How to complete this task =>
From the records below, extract only the lines running from the line with "Definition CMD_GET_ERRORS : Z := 0x010D." to the line with "Definition CMD_SET_TX_PARAMS : Z := 0x0211.", both lines included, reproducing them exactly.

─── Record excerpts

(* ===== verification/LR1121.v ===== *)
(** * The LR1121 driver

    [iface/lora/lr1121.rs], a chip driven by sixteen-bit commands, over any hardware of
    [RadioBus], and the commands of its bootloader, by which its firmware is replaced.
    [no_busy_sleep_ms] is the environment's [LR1121_NO_BUSY_SLEEP_MS].  What is only
    logged is left out. *)

From Stdlib Require Import String.
From S2P Require Import Prelude Text Floats Display Buffers Hashes Crypto Packets Serde Ifac Interfaces InterfaceStats LoRa RadioBus.

Inductive FrequencyBand := SubGhz | LBand | SBand | Band2p4G.

Module LR1121.

Definition from_freq (hz : Z) : FrequencyBand :=
  if hz <? 1000000000 then SubGhz else if hz <=? 1660000000 then LBand else if hz <=? 2100000000 then SBand else Band2p4G.

Definition CMD_GET_STATUS : Z := 0x0100.
Definition CMD_GET_VERSION : Z := 0x0101.
Definition CMD_GET_ERRORS : Z := 0x010D.
Definition CMD_CLEAR_ERRORS : Z := 0x010E.
Definition CMD_CALIBRATE : Z := 0x010F.
Definition CMD_SET_REG_MODE : Z := 0x0110.
Definition CMD_CALIB_IMAGE : Z := 0x0111.
Definition CMD_SET_DIO_AS_RF_SWITCH : Z := 0x0112.
Definition CMD_SET_DIO_IRQ_PARAMS : Z := 0x0113.
Definition CMD_CLEAR_IRQ : Z := 0x0114.
Definition CMD_CFG_LFCLK : Z := 0x0116.
Definition CMD_SET_TXCO_MODE : Z := 0x0117.
Definition CMD_SET_SLEEP : Z := 0x011B.
Definition CMD_SET_STANDBY : Z := 0x011C.
Definition CMD_GET_RX_BUFFER_STATUS : Z := 0x0203.
Definition CMD_GET_PACKET_STATUS : Z := 0x0204.
Definition CMD_GET_RSSI_INST : Z := 0x0205.
Definition CMD_SET_RX : Z := 0x0209.
Definition CMD_SET_TX : Z := 0x020A.
Definition CMD_SET_RF_FREQUENCY : Z := 0x020B.
Definition CMD_SET_PACKET_TYPE : Z := 0x020E.
Definition CMD_SET_MODULATION_PARAMS : Z := 0x020F.
Definition CMD_SET_PACKET_PARAMS : Z := 0x0210.
Definition CMD_SET_TX_PARAMS : Z := 0x0211.
Definition CMD_SET_PA_CONFIG : Z := 0x0215.
Definition CMD_SET_LORA_SYNC_WORD : Z := 0x022B.
Definition RFSW0_HIGH : Z := 1.
Definition RFSW1_HIGH : Z := 2.
Definition CMD_WRITE_BUFFER_8 : Z := 0x0109.
Definition CMD_READ_BUFFER_8 : Z := 0x010A.
Definition CMD_WRITE_REGMEM32 : Z := 0x0105.
Definition CMD_READ_REGMEM32 : Z := 0x0106.
Definition CMD_WRITE_REGMEM32_MASK : Z := 0x010C.
Definition CMD_SET_RX_BOOSTED : Z := 0x0227.
Definition CMD_SYSTEM_REBOOT : Z := 0x0118.
Definition CMD_BL_ERASE_FLASH : Z := 0x8000.
Definition CMD_BL_WRITE_FLASH_ENCRYPTED : Z := 0x8003.
Definition CMD_BL_GET_HASH : Z := 0x8004.
Definition CMD_BL_REBOOT : Z := 0x8005.
Definition CMD_BL_GET_PIN : Z := 0x800B.
Definition CMD_BL_READ_CHIP_EUI : Z := 0x800C.
Definition CMD_BL_READ_JOIN_EUI : Z := 0x800D.
Definition BL_FLASH_CHUNK_WORDS : nat := 64.
Definition RX_BUFFER_SIZE : nat := 256.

──────

Task result =>
Definition CMD_GET_ERRORS : Z := 0x010D.
Definition CMD_CLEAR_ERRORS : Z := 0x010E.
Definition CMD_CALIBRATE : Z := 0x010F.
Definition CMD_SET_REG_MODE : Z := 0x0110.
Definition CMD_CALIB_IMAGE : Z := 0x0111.
Definition CMD_SET_DIO_AS_RF_SWITCH : Z := 0x0112.
Definition CMD_SET_DIO_IRQ_PARAMS : Z := 0x0113.
Definition CMD_CLEAR_IRQ : Z := 0x0114.
Definition CMD_CFG_LFCLK : Z := 0x0116.
Definition CMD_SET_TXCO_MODE : Z := 0x0117.
Definition CMD_SET_SLEEP : Z := 0x011B.
Definition CMD_SET_STANDBY : Z := 0x011C.
Definition CMD_GET_RX_BUFFER_STATUS : Z := 0x0203.
Definition CMD_GET_PACKET_STATUS : Z := 0x0204.
Definition CMD_GET_RSSI_INST : Z := 0x0205.
Definition CMD_SET_RX : Z := 0x0209.
Definition CMD_SET_TX : Z := 0x020A.
Definition CMD_SET_RF_FREQUENCY : Z := 0x020B.
Definition CMD_SET_PACKET_TYPE : Z := 0x020E.
Definition CMD_SET_MODULATION_PARAMS : Z := 0x020F.
Definition CMD_SET_PACKET_PARAMS : Z := 0x0210.
Definition CMD_SET_TX_PARAMS : Z := 0x0211.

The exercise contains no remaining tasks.